As for working and going to school with two people he’d already befriended, Judd said it’s been a fun bonus. He says Huffman is a kindred spirit, and also noted that he and Shafer worked together at Barnes & Noble while they both were attending Tennessee Tech.
“It’s really fun working with people that not only are friends but are on the same career trajectory as well; it’s almost as if we’re all interns and someday we’ll all have our big jobs. There’s some camaraderie there,” he said.
CAROLYN SHAFER
Shafer’s journey to SIS was more direct, but she intentionally took her time to get there. She volunteered at a library as a teenager and asked how she could become a librarian someday and was told she’d need to earn a master’s degree—this put librarianship on her radar. She graduated high school in 2010 and earned her undergraduate degree in English in 2018, but decided to take a couple of years off before going to graduate school.
Shafer said it was actually Judd who encouraged her to check out the program at the University of Tennessee, Knoxville, where he was applying. She was initially on the fence but his push was exactly what she needed and she hasn’t looked back.
She said it’s been awesome taking the same classes with Judd and Huffman, neither of whom she typically gets to see at their library jobs, as they work different shifts. But all of them took their three core classes together and that really helped her with entering a new school and program.
As the previous stories mentioned, Shafer has worked several jobs during and in between her time at school. She still works at the bookstore and the library, and she added on another position at Publix, so finding balance while at tending classes has been a challenge. But working as a clerk at the library is by far what she enjoys doing the most.
“I really love talking to the kids, they have all sorts of interesting questions. My path at UT is school librarian because I love working with kids and I love teaching and I love libraries, so I feel that’s a really good fit for me, “she said.
She’d actually been applying at the library for some time but nothing ever panned out. It was by happenstance that she walked into the library once during 2020 for a school assignment and ran into the children’s librarian there, who she knew.

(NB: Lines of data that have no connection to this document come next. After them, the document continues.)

Lemma reqrep_loop_talks (P : stop → Prop) fuel b n i total :
  P Fatal_ → P Running → talks P (ReqRepLatencyClient_rounds (logged c) fuel b n i total).
Proof.
  intros HF HR. revert i total. induction fuel as [|fuel IH]; intros i total.
  { intros s. split; [apply messages_refl|done]. }
  cbn [ReqRepLatencyClient_rounds]. destruct (i <? n); [|apply talks_ret].
  repeat first [apply talks_bind; [|intros ?]]; [apply talks_reads, now_messages|apply talks_or_fatal_err, send_messages; done|
    apply talks_or_fatal, recv_messages; done|apply talks_reads, now_messages|apply IH].
Qed.

(** The socket is set up by these calls, in this order, as far as none of them fails. *)
Definition setup (listener : bool) (addr : string) : list action :=
  [AConn listener addr; ASet Transport.tcp_NoDelay (VBool true); AStarted listener].

Definition sets_up (listener : bool) (addr : string) (p : prog (S * list action) ()) : Prop :=
  ∀ s, ∃ k, (1 ≤ k ≤ 3)%nat ∧ after (take k (setup listener addr)) s (p s).2 ∧
    match (p s).1 with inl x => x = Fatal_ | inr _ => k = 3%nat end.

Lemma listens_sets_up addr : sets_up true addr (listens (logged c) addr).
Proof.
  intros s. unfold listens, mbind, prog_bind, or_fatal, or_fatal_err, reads, after. cbn.
  destruct (NewListener c addr s.1) as [[e|l] s1]; cbn; [by exists 1%nat; split; [lia|]|].
  destruct (SetOption c l Transport.tcp_NoDelay (VBool true) s1) as [r s2]. cbn.
  destruct (Listen c l s2) as [[e|] s3]; cbn; exists 3%nat; split; [lia|by rewrite <- !app_assoc|lia|by rewrite <- !app_assoc].
Qed.

Lemma dials_sets_up addr : sets_up false addr (dials (logged c) addr).
Proof.
  intros s. unfold dials, mbind, prog_bind, or_fatal, or_fatal_err, reads, does, after. cbn.
  destruct (NewDialer c addr s.1) as [[e|l] s1]; cbn; [by exists 1%nat; split; [lia|]|].
  destruct (SetOption c l Transport.tcp_NoDelay (VBool true) s1) as [r s2]. cbn.
  destruct (Dial c l s2) as [[e|] s3]; cbn; exists 3%nat; split; [lia|by rewrite <- !app_assoc|lia|by rewrite <- !app_assoc].
Qed.

Definition closes {A} (r : stop + A) : list action :=
  match r with inl Fatal_ | inl Running => [] | _ => [AClosed] end.

(** The record of a program from [s], and how it stopped. *)
Definition runs {A} (listener : bool) (addr : string) (P : stop → Prop) (p : prog (S * list action) A) : Prop :=
  ∀ s, ∃ k j, (1 ≤ k ≤ 3)%nat ∧ (k = 3%nat ∨ j = 0%nat ∧ (p s).1 = inl Fatal_) ∧
    after (AMade :: take k (setup listener addr) ++ replicate j AMessage ++ closes (p s).1) s (p s).2 ∧
    match (p s).1 with inl x => x = Fatal_ ∨ P x | inr _ => True end.

Lemma runs_program {A} listener addr P (p : prog _ ()) (q : prog _ A) close :
  sets_up listener addr p → talks P q → (∀ s, after [AClosed] s (close s)) →
  runs listener addr P (does (New (logged c));; deferred close (p;; q)).
Proof.
  intros Hp Hq Hc s. unfold mbind, prog_bind, does, deferred. cbn. set (s0 := (New c s.1, s.2 ++ [AMade])).
  destruct (Hp s0) as (k & Hk & Ha & Hr). destruct (p s0) as [[x|[]] s1]; cbn in Ha, Hr.
  - subst x. exists k, 0%nat. split; [done|]. split; [by right|]. split; [|by left]. unfold after in *. cbn in *.
    by rewrite Ha, app_nil_r, <- app_assoc.
  - subst k. destruct (Hq s1) as [[j Hj] HP]. destruct (q s1) as [r s2]. cbn in Hj, HP. exists 3%nat, j.
    assert (H2 : s2.2 = s.2 ++ AMade :: setup listener addr ++ replicate j AMessage).
    { unfold after in Hj, Ha. rewrite Hj, Ha. cbn. by rewrite <- !app_assoc. }
    split; [done|]. split; [by left|]. pose proof (Hc s2) as H3. unfold after in H3 |- *.
    destruct r as [[|x|]|a]; cbn [fst snd closes]; rewrite ?H3, H2; (split; [|by auto]); rewrite ?app_nil_r, <- ?app_assoc; cbn;
      by rewrite ?app_nil_r, <- ?app_assoc.
Qed.
End order.

Definition addr_of (x : command) : string :=
  match x with
  | Perf.LatencyServer a _ _ | Perf.LatencyClient a _ _ | Perf.ReqRepLatencyServer a _ _ | Perf.ReqRepLatencyClient a _ _
  | Perf.ThroughputServer a _ _ | Perf.ThroughputClient a _ _ => a
  end.
Definition is_server (x : command) : bool :=
  match x with Perf.LatencyServer _ _ _ | Perf.ReqRepLatencyServer _ _ _ | Perf.ThroughputServer _ _ _ => true | _ => false end.
Definition size_of (x : command) : Z :=
  match x with
  | Perf.LatencyServer _ m _ | Perf.LatencyClient _ m _ | Perf.ReqRepLatencyServer _ m _ | Perf.ReqRepLatencyClient _ m _
  | Perf.ThroughputServer _ m _ | Perf.ThroughputClient _ m _ => m
  end.

(** Every program of perf, whatever its calls answer, makes the socket, then its listener or its
    dialer for the address, sets NoDelay on it and starts it, in this order and up to the first of these
    that ends the program; only then it exchanges messages; at its end it closes the socket, also when it
    panics, which only a client does and only for a negative size - but not when it ends
    by log.Fatalf: then the socket stays open. *)
Theorem perf_programs {S} (c : calls S) fuel (x : command) (s : S) :
  let '(r, (_, l)) := run_command (logged c) fuel x (s, []) in
  ∃ k j, (1 ≤ k ≤ 3)%nat ∧ (k = 3%nat ∨ j = 0%nat ∧ r = inl Fatal_) ∧
    l = AMade :: take k (setup (is_server x) (addr_of x)) ++ replicate j AMessage ++ closes r ∧
    match r with inl (Panicked p) => p = PanicBounds ∧ size_of x < 0 ∧ is_server x = false | _ => True end.
Proof.
  set (P st := match st with Panicked p => p = PanicBounds ∧ size_of x < 0 ∧ is_server x = false | _ => True end).
  assert (H : runs (is_server x) (addr_of x) P (run_command (logged c) fuel x)).
  { assert (Hc : ∀ s, after [AClosed] s (Close (logged c) s)) by done.
    destruct x; cbn [run_command is_server addr_of]; apply runs_program; try done;
      try apply listens_sets_up; try apply dials_sets_up;
      repeat (first [apply talks_ret | apply talks_bind; [|intros ?] | apply talks_makes; by repeat split |
        apply talks_reads, now_messages | apply talks_reads; intros ?; apply send_messages | apply reqrep_loop_talks; done |
        apply talks_or_fatal; [done|apply recv_messages] |
        apply talks_loop; [done..|intros s1; first [apply server_loop_talks|apply client_loop_talks|
          apply count_loop_talks|apply send_loop_talks]]]). }
  destruct (H (s, [])) as (k & j & Hk & Hj & Ha & HP). destruct (run_command _ _ _ _) as [r [s1 l]].
  exists k, j. split; [done|]. split; [done|]. split; [exact Ha|]. destruct r as [[|p|]|]; try done. by destruct HP as [?|?].
Qed.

“She walked up to me and asked me if I wanted an interview and I was just like, sure. It was kind of at a drop of the hat, so that’s how that happened. So I got an interview and I got hired, that was really random and I was surprised,” Shafer said.
Working at the library has helped her to see the scope of what libraries and librarians do for their communities, and she said it’s been akin to social work in some ways. There have been opportunities where she was able to help people that have left her feeling really fulfilled and excited about her career choice. For example, a recent instance wherein she helped an older man who labeled himself as technologically illiterate to apply online for a pastor position.
“We hit apply and he was just like, oh my goodness, this is amazing, thank you so much. To me, that was the easiest thing ever, but for him, that really made his day. He was able to apply for a job and he was happy and that’s a really good piece of library work people don’t think about,” she said. “Libraries really bring communities and families together.”
And sometimes, they also bring friends together.